Free radicals are highly reactive molecules that react with and damage cells throughout the body. They are suspected of causing cardiovascular disease, cancer, neurological disorders, cataracts, arthritis, aging and other conditions such as muscle damage and fatigue that could inhibit performance (1, 2). Antioxidants are molecules, which can safely interact with free radicals and terminate the chain reaction before vital molecules are damaged. There are several enzyme systems within the body that scavenge free radicals, whereby the principal micronutrient (vitamin) antioxidants are vitamin C, vitamin E and β-carotene.
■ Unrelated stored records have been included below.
Lemma store_bytes_decode b :
  store_typed b -> store_weight b < 2 ^ 32 ->
  exists bytes, store_bytes b = Some bytes /\ decode_bytes sha256 bytes = valid (norm_store b) /\
    Z.of_nat (length bytes) <= store_weight b.
Proof.
  intros [Hss Hver Hms] Hw.
  assert (Hpos : Forall (fun n => 0 <= n) (session_weight <$> sessions b)).
  { apply Forall_fmap, Forall_true. intros s. pose proof (session_weight_pos s). cbn. lia. }
  assert (Hcount : 52 * Z.of_nat (length (sessions b)) <= total (session_weight <$> sessions b)).
  { rewrite <-(length_fmap session_weight). apply total_at_least; [lia|]. apply Forall_fmap, Forall_true.
    intros s. apply session_weight_pos. }
  unfold store_weight in Hw.
  destruct (put_all_total put_session (sessions b)) as [ss Ess].
  { intros s Hs. rewrite Forall_forall in Hss. by apply put_session_total, Hss. }
  destruct (put_all_total put_mark (marks_paths (money b))) as [ms Ems]; [by eexists|].
  pose proof Ess as Lss. apply (put_all_length _ session_weight) in Lss.
  2: { intros s x Hs. rewrite Forall_forall in Hss. by apply put_session_length, Hss. }
  pose proof Ems as Lms. apply (put_all_length _ (fun _ => 17)) in Lms.
  2: { intros m x Hm [= <-]. rewrite Forall_forall in Hms. destruct (Hms m Hm) as [[Hl _] _].
       rewrite length_app, Hl. done. }
  assert (total ((fun _ : LocationKey * Z => 17) <$> marks_paths (money b)) =
    17 * Z.of_nat (length (marks_paths (money b)))) as Hm17.
  { generalize (marks_paths (money b)). clear. intros l. induction l as [|? l IH]; [done|].
    rewrite fmap_cons. cbn [total length]. lia. }
  rewrite Hm17 in Lms.
  unfold store_bytes. rewrite store_byte_len_eq by (unfold store_weight; lia). rewrite Ess, Ems.
  eexists. split; [done|]. split.
  - unfold decode_bytes. rewrite take_bytes_app by by destruct (marked b).
    rewrite cmb_of_cmb_bytes. rewrite take_u32 by (unfold uint; lia).
    rewrite (proj2 (Z.ltb_ge _ _)) by (rewrite length_app; apply Z.div_le_lower_bound; lia).
    rewrite Nat2Z.id.
    rewrite (take_many_put put_session (take_session sha256 _) norm_session); [| |done].
    + unfold take_marks. destruct (marked b) eqn:Em.
      * rewrite decide_True by done. rewrite (take_int_app 2) by done.
        rewrite take_u32 by (unfold uint; lia). rewrite bool_decide_eq_true_2.
        2: { unfold checked_mul. rewrite try_uint_ok by (unfold uint; lia). f_equal. lia. }
        rewrite Nat2Z.id. pose proof (take_many_put put_mark take_mark id (marks_paths (money b)) ms []) as H.
        rewrite app_nil_r in H. rewrite H; [| |done].
        2: { intros m x r Hm. rewrite Forall_forall in Hms. by apply take_put_mark, Hms. }
        rewrite list_fmap_id. rewrite bool_decide_eq_true_2 by done.
        assert (mkMarks (marks_version (money b)) (marks_paths (money b)) = money b) as -> by by destruct (money b).
        done.
      * rewrite decide_False by done. rewrite bool_decide_eq_true_2 by done.
        unfold marked in Em. zbool. apply bool_decide_eq_true in H0.
        assert (mkMarks 0 [] = money b) as ->.
        { destruct (money b); cbn in *; congruence. }
        done.
    + intros s x r Hs Hx. rewrite Forall_forall in Hss. apply take_put_session; [|by apply Hss| |done].
      * by destruct (marked b).
      * pose proof (total_elem _ (session_weight s) Hpos) as He.
        assert (session_weight s ∈ session_weight <$> sessions b) by (apply list_elem_of_fmap; by exists s).
        specialize (He ltac:(done)). lia.
  - rewrite !length_app, length_u32_le. unfold store_weight. destruct (marked b); cbn [length];
      rewrite ?length_app, ?length_to_le_bytes, ?length_u32_le; cbn; lia.
Qed.
End RoundTrip.

(** ** Only bytes are written *)
Lemma put_all_u8 {A} (f : A -> option (list Z)) l bs :
  (forall x b, x ∈ l -> f x = Some b -> Forall u8 b) -> put_all f l = Some bs -> Forall u8 bs.
Proof.
  revert bs. induction l as [|x l IH]; intros bs H; cbn; [by intros [= <-]|].
  destruct (f x) as [b|] eqn:Ef; [|done]. destruct (put_all f l) as [bs'|] eqn:El; [|done].
  intros [= <-]. apply Forall_app. split; [by eapply (H x); [left|]|]. apply IH; [|done].
  intros y b' Hy. apply H. by right.
Qed.
Lemma put_observation_u8 o b : obs_typed o -> put_observation o = Some b -> Forall u8 b.
Proof.
  intros [[_ Hp] _ _ _ _]. unfold put_observation, u32_le. destruct (_ <? _); [done|]. intros [= <-].
  rewrite !Forall_app. split_and!; [done|apply to_le_bytes_u8..|]. destruct (negb _); [|constructor].
  apply Forall_app. split; apply to_le_bytes_u8.
Qed.
Lemma put_session_u8 s b : session_typed s -> put_session s = Some b -> Forall u8 b.
Proof.
  intros [[_ Hk] [_ Ho] _ _ Hps]. unfold put_session, u32_le. destruct (put_all _ _) as [ps|] eqn:E; [|done].
  intros [= <-]. rewrite !Forall_app. split_and!; [done..|apply to_le_bytes_u8|apply to_le_bytes_u8|apply to_le_bytes_u8|].
  eapply put_all_u8; [|exact E]. intros o x Hx. rewrite Forall_forall in Hps. by apply put_observation_u8, Hps.
Qed.
Lemma cmb_bytes_u8 v : Forall u8 (cmb_bytes v).
Proof. destruct v; repeat (constructor; [split; [discriminate|reflexivity]|]); constructor. Qed.
Lemma store_bytes_u8 b bytes : store_typed b -> store_bytes b = Some bytes -> Forall u8 bytes.
Proof.
  intros [Hs Hv Hm]. unfold store_bytes, u32_le. destruct (store_byte_len b); [|done].
  destruct (put_all put_session _) as [ss|] eqn:Es; [|done]. destruct (put_all put_mark _) as [ms|] eqn:Em; [|done].
  intros [= <-]. rewrite !Forall_app. split_and!; [apply cmb_bytes_u8|apply to_le_bytes_u8| |].
  - eapply put_all_u8; [|exact Es]. intros s x Hx. rewrite Forall_forall in Hs. by apply put_session_u8, Hs.
  - destruct (marked b); [|constructor]. rewrite !Forall_app. split_and!; [apply to_le_bytes_u8..|].
    eapply put_all_u8; [|exact Em]. intros m x Hx [= <-]. rewrite Forall_forall in Hm. destruct (Hm m Hx) as [[_ Hk] H8].
    apply Forall_app. split; [done|by apply Forall_singleton].
Qed.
The body cannot manufacture these micronutrients so they must be supplied in the diet (2).

Many researchers believe that vitamin supplements can dramatically reduce free radical damage, prevent and delay the onset of chronic degenerative diseases, and possibly extend lifespan (3). Numerous epidemiological studies have demonstrated an association between higher intakes or higher blood concentrations of certain antioxidants and a lower incidence of certain degenerative diseases (4, 5). Clinical studies have shown that supplemental levels of antioxidant vitamins reduce an individual's risk for certain cancers and cardiovascular diseases (6, 7). Moreover, studies have shown that fruit and vegetable consumption (the major source of antioxidant nutrients) has a protective effect against cancer (8). Evidence also suggests that vitamins C, E and β-carotene supplementation have ergogenic or performance enhancing effects (9).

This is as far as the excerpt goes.